Ya estaba a punto de cumplirse la hora y media y el coach se inclinó hacia el coachee en su sillón.
—Quiero ir cerrando nuestra sesión, no sin antes preguntarte: ¿qué te llevas de nuestro primer encuentro?
Carlos lo pensó unos segundos.
—Pues de entrada me he enterado de lo que es el coaching. Ahora veo que no tenía el concepto muy claro. Me llevo la estructura del proceso. Ahora sé lo que va a pasar y también me llevo un cierto peso con la última reflexión que hemos hecho. Voy a pensar en ello.
—Algunas de las reflexiones que hagamos sacudirán tus cimientos y probablemente hagan que te sientas incómodo. De esto va el coaching, de que salgas del «piloto automático» y cojas tú las riendas de tus actos. Y para seguir pilotando el proceso te voy a pedir tres cosas.
—Tú dirás.
—Primero quiero que hagas una lista de las personas de tu equipo que van a responder a un cuestionario trescientos sesenta grados. Ya sabes, ese tipo de cuestionario que nos permitirá hacer un informe con respecto a tus competencias y actitudes. Tú también lo responderás para poder establecer una comparación con tus propias percepciones. Una vez tengas el listado y ellos estén al tanto, yo les enviaré el informe tipo para que lo rellenen y puedan responderlo con total confidencialidad. Me dijo José María, de Recursos Humanos, que es algo que ya hacéis con cierta frecuencia, aunque en tu caso, como has sido promocionado recientemente, aún no lo habías hecho.

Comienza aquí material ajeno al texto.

(* ===== verification/Install.v ===== *)
(** [src/salt/cmd_install.cpp]: syncing the index, fetching and verifying artifacts, and the
    native transaction with the commands built on it. *)

From S2P Require Import Prelude Paths Toml Pkg Repo Tables StrataTables World Util Archive Conf Fetch Db Txn.
From S2P Require Import Deploy Cli Boot BootCmd Plan.

Definition is_eol (c : ascii) : bool := ceqb c c_nl || ceqb c c_cr.
Definition is_key_trail (c : ascii) : bool := is_eol c || ceqb c c_sp.

(** [name version-release]. *)
Definition name_ver (name version : string) (release : Z) : string :=
  name ++s " " ++s version ++s "-" ++s dec release.

Section install.
Context `{E : Env}.

Definition repo_url (c : RepoConf) (rel : string) : string :=
  let s := if ends_with_slash (rc_source c) then sbutlast (rc_source c) else rc_source c in
  s ++s "/" ++s arch_detect ++s "/" ++s rel.

(** A key given as a file is read from it. *)
Definition read_key (k : string) : M string :=
  if sempty k then ret ""
  else
    let! here := salt_path_exists k in
    if negb here then ret k
    else
      let! b := salt_read_file k in
      ret (match b with inr d => rstrip is_key_trail d | inl _ => k end).
(** The command of an operation, and whether the packages follow it. *)
Definition pkg_command (kind op : string) : list string * bool :=
  let pick (install remove update search : list string) (update_pkgs : bool) (binary : string) :=
    if bool_decide (op = "install") then (install, true)
    else if bool_decide (op = "remove") then (remove, true)
    else if bool_decide (op = "update") then (update, update_pkgs)
    else if bool_decide (op = "search") then (search, true)
    else ([binary; op], true) in
  if bool_decide (kind = "pacman") then
    pick ["pacman"; "-S"; "--needed"; "--noconfirm"] ["pacman"; "-Rns"; "--noconfirm"]
      ["pacman"; "-Syu"; "--noconfirm"] ["pacman"; "-Ss"] true "pacman"
  else if bool_decide (kind = "dnf") then
    pick ["dnf"; "install"; "-y"] ["dnf"; "remove"; "-y"] ["dnf"; "upgrade"; "-y"]
      ["dnf"; "search"] false "dnf"
  else if bool_decide (kind = "zypper") then
    pick ["zypper"; "-n"; "install"] ["zypper"; "-n"; "remove"] ["zypper"; "-n"; "update"]
      ["zypper"; "-n"; "search"] false "zypper"
  else if bool_decide (kind = "apt") then
    pick ["apt-get"; "install"; "-y"] ["apt-get"; "remove"; "-y"]
      ["sh"; "-c"; "apt-get update && apt-get dist-upgrade -y"] ["apt-cache"; "search"] false
      "apt-get"
  else if bool_decide (kind = "apk") then
    pick ["apk"; "add"] ["apk"; "del"] ["apk"; "upgrade"; "-U"] ["apk"; "search"; "-v"] false "apk"
  else
    pick ["xbps-install"; "-Sy"] ["xbps-remove"; "-Ry"] ["xbps-install"; "-Suy"]
      ["xbps-query"; "-Rs"] true "xbps-install".

Definition pkg_argv (kind op : string) (pkgs : list string) : list string :=
  let '(base, append_pkgs) := pkg_command kind op in
  base ++ (if append_pkgs then pkgs else []).

(** ** Listings *)

Definition foreign (name version : string) : salt_foreign_pkg :=
  {| fg_name := name; fg_version := version; fg_digest := None |}.

Definition c_dash : ascii := "-"%char.

(** Where the version starts: the [n]th dash from the end, but none at the very beginning. *)
Fixpoint cut_back (n : nat) (tok : string) (len : nat) : option nat :=
  match n with
  | O => Some len
  | S n' => match string_rfind c_dash (stake len tok) with
            | Some (S d) => cut_back n' tok (S d)
            | _ => None
            end
  end.

Definition split_trailing (tok : string) (ndash : nat) : option salt_foreign_pkg :=
  match cut_back ndash tok (slen tok) with
  | Some cut => Some (foreign (stake cut tok) (sdrop (S cut) tok))
  | None => None
  end.

(** The text before the first [c] and after it. *)
Definition cut_at (c : ascii) (s : string) : option (string * string) :=
  option_map (fun i => (stake i s, sdrop (S i) s)) (string_find c s).

(** [strchr], and the text up to it or all of it. *)
Definition up_to (c : ascii) (s : string) : string :=
  match cut_at c s with Some (a, _) => a | None => s end.

Fixpoint skip_blanks (s : string) : string :=
  match s with
  | String c s' => if ceqb c c_sp then skip_blanks s' else s
  | EmptyString => EmptyString
  end.

(** A line of a listing without its end: blanks and carriage returns. *)
Definition chomp (s : string) : string := rstrip (fun c => ceqb c c_cr || ceqb c c_sp) s.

»Lo segundo que quiero que vayas haciendo, sin prisa pero sin pausa, es tu autobiografía.
—¿Mi autobiografía? ¿Cómo? No entiendo…
—Se trata de que relates en cuatro o cinco páginas manuscritas los hitos más importantes de tu vida. Los momentos más felices y también los más amargos. Será confidencial y, una vez me la leas, quiero que te la lleves.
—¿Y para qué sirve? —preguntó Carlos, extrañado con la petición.

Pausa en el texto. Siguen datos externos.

(** [None] when the database cannot be opened or a package cannot be pinned. *)
Definition emit_native (o : Options) : M (option (string * nat)) :=
  let! rc := salt_db_open (db_path_for o) in
  if negb (ok rc) then salt_error_line;; ret None else
  let! idx := salt_repo_index_load (index_path_for o) in
  let! h := salt_sha256_file (index_path_for o) in
  let head := match h with
              | inr hex => raw_field "repo_index_sha256" ("sha256:" ++s hex) ++s nl
              | inl _ => ""
              end in
  let! t := query (fun t => t) in
  let! r := emit_native_loop t idx (salt_db_list_installed t) head 0 true in
  salt_db_close;;
  let '(text, count, all) := r in
  ret (if all then Some (text, count) else None).

Definition opt_field (key : string) (v : option string) : string :=
  match v with Some s => raw_field key s | None => "" end.
Definition nonempty_field (key : string) (v : option string) : string :=
  match v with Some (String c s) => raw_field key (String c s) | _ => "" end.

Definition foreign_block (p : salt_foreign_pkg) : string :=
  "[[stratum.package]]" ++s nl ++s raw_field "name" (fg_name p) ++s
  raw_field "version" (fg_version p) ++s raw_field "digest" (default "(null)" (fg_digest p)) ++s nl.

(** The packages of a stratum with their digests. *)
Definition live_packages (s : salt_stratum) : M (Z + list salt_foreign_pkg) :=
  let! l := salt_stratum_pkg_query s in
  match l with
  | inl rc => ret (inl rc)
  | inr l => salt_stratum_pkg_digests s l
  end.

Definition stratum_head (o : Options) (s : salt_stratum) : M string :=
  let name := str_or_empty (st_name s) in
  let! rp := resolve_stratum_recipe o name in
  let! r := (if sempty rp then ret None
             else let! r := salt_stratum_recipe_load rp in
                  ret (match r with inr r => Some r | inl _ => None end)) in
  ret ("[[stratum]]" ++s nl ++s raw_field "name" name ++s opt_field "family" (st_family s) ++s
       opt_field "package_manager" (st_package_manager s) ++s
       (match r with
        | Some r => nonempty_field "bootstrap_url" (sr_rootfs_url r) ++s
                    nonempty_field "bootstrap_sha256" (sr_rootfs_sha256 r) ++s
                    sconcat "" (map (raw_field "repo_snapshot") (sr_repo_urls r))
        | None => ""
        end) ++s nl).

Fixpoint emit_strata_loop (o : Options) (l : list salt_stratum) (text : string) (count : nat)
    : M (option (string * nat)) :=
  match l with
  | [] => ret (Some (text, count))
  | s :: l' =>
      let! head := stratum_head o s in
      let! live := live_packages s in
      match live with
      | inl _ =>
          let! e := salt_last_error in
          err ("salt: stratum " ++s default "?" (st_name s) ++s ": " ++s e ++s nl);; ret None
      | inr live =>
          emit_strata_loop o l' (text ++s head ++s sconcat "" (map foreign_block live)) (Datatypes.S count)
      end
  end.

Definition emit_strata (o : Options) : M (option (string * nat)) :=
  let! rc := salt_strata_db_open (o_root o) in
  if negb (ok rc) then ret (Some ("", O)) else
  let! l := salt_stratum_list_all in
  match l with
  | inl _ => salt_strata_db_close;; ret (Some ("", O))
  | inr l => let! r := emit_strata_loop o l "" 0 in salt_strata_db_close;; ret r
  end.

Definition lock_write (o : Options) (out_path : string) (update_existing : bool) : M Z :=
  let! here := (if update_existing then salt_path_exists out_path else ret true) in
  if negb here then err ("salt: --update: no existing lockfile at " ++s out_path ++s nl);; ret 1 else
  let! now := iso_now in
  let! cfg := system_config_path o in
  let! h := salt_sha256_file cfg in
  let head := "schema = 2" ++s nl ++s raw_field "generated" now ++s raw_field "arch" arch_detect ++s
              match h with
              | inr hex => raw_field "config_hash" ("sha256:" ++s hex)
              | inl _ => ""
              end in
  let! native := emit_native o in
  match native with
  | None => err ("salt: lockfile not written: not every installed package can be pinned" ++s nl);; ret 1
  | Some (native_text, native) =>
      let! strata := emit_strata o in
      match strata with
      | None => err ("salt: lockfile not written: not every stratum package can be pinned" ++s nl);; ret 1
      | Some (strata_text, strata) =>
          (match before_last_slash out_path with
           | Some (String _ _ as d) => salt_mkdirs d 493
           | _ => ret SALT_OK
           end);;
          let! rc := salt_write_file out_path (head ++s native_text ++s strata_text) 420 in
          if negb (ok rc) then salt_error_line;; ret 1
          else out ("locked " ++s size_str native ++s " native package(s), " ++s size_str strata ++s
                    " stratum(s) -> " ++s out_path ++s nl);; ret 0
      end
  end.

(** ** Reading and comparing *)

Definition lock_load (path : string) : M (string + (list LockEntry * list StratumLock)) :=
  let! t := salt_toml_parse_file path in
  ret (match t with
       | None => inl ("no lockfile at " ++s path ++s " (run 'salt lock')")
       | Some root => lock_of_toml path root
       end).

(** The live packages, or the code 1 for an unknown stratum and 2 for one that cannot be read. *)
Definition query_stratum (o : Options) (name : string) : M (Z + list salt_foreign_pkg) :=
  let! rc := salt_strata_db_open (o_root o) in
  if negb (ok rc) then salt_error_line;; ret (inl 2) else
  let! s := salt_stratum_get name in
  let! r := (match s with
             | inl _ => ret (inl 1)
             | inr s =>
                 let! live := live_packages s in
                 match live with
                 | inl _ => let! e := salt_last_error in
                            err ("salt: stratum " ++s name ++s ": " ++s e ++s nl);; ret (inl 2)
                 | inr l => ret (inr l)
                 end
             end) in
  salt_strata_db_close;;
  ret r.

—Bueno, ya lo verás cuando la revisemos.
—¿Puedo hacerlo en el ordenador?
—Yo prefiero que no. La emocionalidad fluye de manera diferente cuando lo estamos escribiendo. Además, el día que la veamos quiero que me la leas, no que me la cuentes.
—Okey. Lo intentaré.
—No quiero que lo intentes. Quiero que lo hagas. —El directivo dio un respingo ante la brusquedad del comentario y Jaime matizó sus palabras—: Hay una gran diferencia entre intentar y hacer. Muchas veces, las cosas que tan solo se intentan quedan sin hacer. Si utilizas determinación en tu lenguaje, generas una atmósfera más propicia para conseguir tus logros.

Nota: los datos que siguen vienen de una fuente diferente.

Definition cmd_files (o : Options) (args : list string) : M Z :=
  match args with
  | [] => err ("usage: salt files <pkg>" ++s nl);; ret 2
  | name :: _ =>
      let! db := open_db o in
      if negb db then ret 1 else
      let! inst := query (fun t => salt_db_is_installed t name) in
      if negb inst then
        salt_db_close;; err ("package not installed: " ++s name ++s nl);; ret 1
      else
        let! files := query (fun t => salt_db_pkg_files t name) in
        each (fun f => out ("/" ++s f ++s nl)) files;;
        salt_db_close;; ret 0
  end.

Definition cmd_owner (o : Options) (args : list string) : M Z :=
  match args with
  | [] => err ("usage: salt owner <path>" ++s nl);; ret 2
  | path :: _ =>
      let! db := open_db o in
      if negb db then ret 1 else
      let! owner := query (fun t => salt_db_owner t path) in
      match owner with
      | Some w => out (path ++s " is owned by " ++s w ++s nl);; salt_db_close;; ret 0
      | None => salt_db_close;; err ("no package owns " ++s path ++s nl);; ret 1
      end
  end.

(** The options [--upgradable] and [--available]. *)
Fixpoint list_args (args : list string) (upgradable available : bool) : option (bool * bool) :=
  match args with
  | [] => Some (upgradable, available)
  | a :: rest =>
      if bool_decide (a = "--installed") then list_args rest upgradable available
      else if bool_decide (a = "--upgradable") || bool_decide (a = "--upgradeable")
      then list_args rest true available
      else if bool_decide (a = "--available") then list_args rest upgradable true
      else None
  end.

Definition list_available (o : Options) : M Z :=
  let! idx := salt_repo_index_load (index_path_for o) in
  match idx with
  | None => err ("salt: no repository index; run 'salt sync' first" ++s nl);; salt_db_close;; ret 1
  | Some idx =>
      each (fun e =>
        let! inst := query (fun t => salt_db_is_installed t (re_name e)) in
        out (pad_right 24 (re_name e) ++s " " ++s ver_dash (re_version e) (re_release e) ++s " " ++s
             re_arch e ++s (if inst then "  [installed]" else "") ++s nl)) (ri_items idx);;
      out (size_str (length (ri_items idx)) ++s " packages available" ++s nl);;
      salt_db_close;; ret 0
  end.

Definition list_upgradable (o : Options) : M Z :=
  let! idx := salt_repo_index_load (index_path_for o) in
  match idx with
  | None => err ("salt: no repository index; run 'salt sync' first" ++s nl);; salt_db_close;; ret 1
  | Some idx =>
      let! l := query (updates idx) in
      each (fun u => out (pad_right 24 (p_name u.1) ++s " " ++s ver_dash (p_version u.1) (p_release u.1) ++s
                          " -> " ++s ver_dash (re_version u.2) (re_release u.2) ++s nl)) l;;
      out (size_str (length l) ++s " package" ++s plural (length l) ++s " upgradable" ++s nl);;
      salt_db_close;; ret 0
  end.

—De acuerdo, la haré. ¿Y la tercera?
—La tercera es que coordines la agenda con tu jefe para programar una reunión a tres bandas, como te expliqué. Me das dos o tres alternativas para ver qué fecha tengo disponible en mi agenda, por favor.
—Está bien, pero tiene que ser a partir de mediados del próximo mes. Tenemos la convención anual a primeros y vamos todos de cabeza.
—Es muy buena fecha. Todavía no habrá pasado un mes desde hoy.
En ese instante, Jaime empezó a recoger los folios que había encima de la mesa, señal inequívoca de que la sesión había terminado.
Carlos fue el primero en levantarse e inmediatamente el coach hizo lo mismo. Se puso en pie, le acompañó hasta la puerta del despacho y la abrió para cederle el paso.
En la oficina había una actividad inusual; era obvio que, aunque la situación económica de España no atravesaba sus mejores momentos, el coaching disfrutaba de una alta demanda. Ya en la puerta principal, ambos se dieron un apretón de manos y se sonrieron cortésmente.
—Que tengas una buena semana, Carlos.
—Tú también.
Mientras Jaime desandaba sus pasos por el largo pasillo, no paraban de darle vueltas en la cabeza algunos de los comentarios de aquel nuevo cliente. A primera vista había sido una típica primera sesión, pero había algo raro. No sabía si era desconfianza o es que Carlos estaba escondiendo alguna información relevante. «Bueno, veremos…», pensó al tiempo que cerraba tras de sí la puerta de madera de su despacho.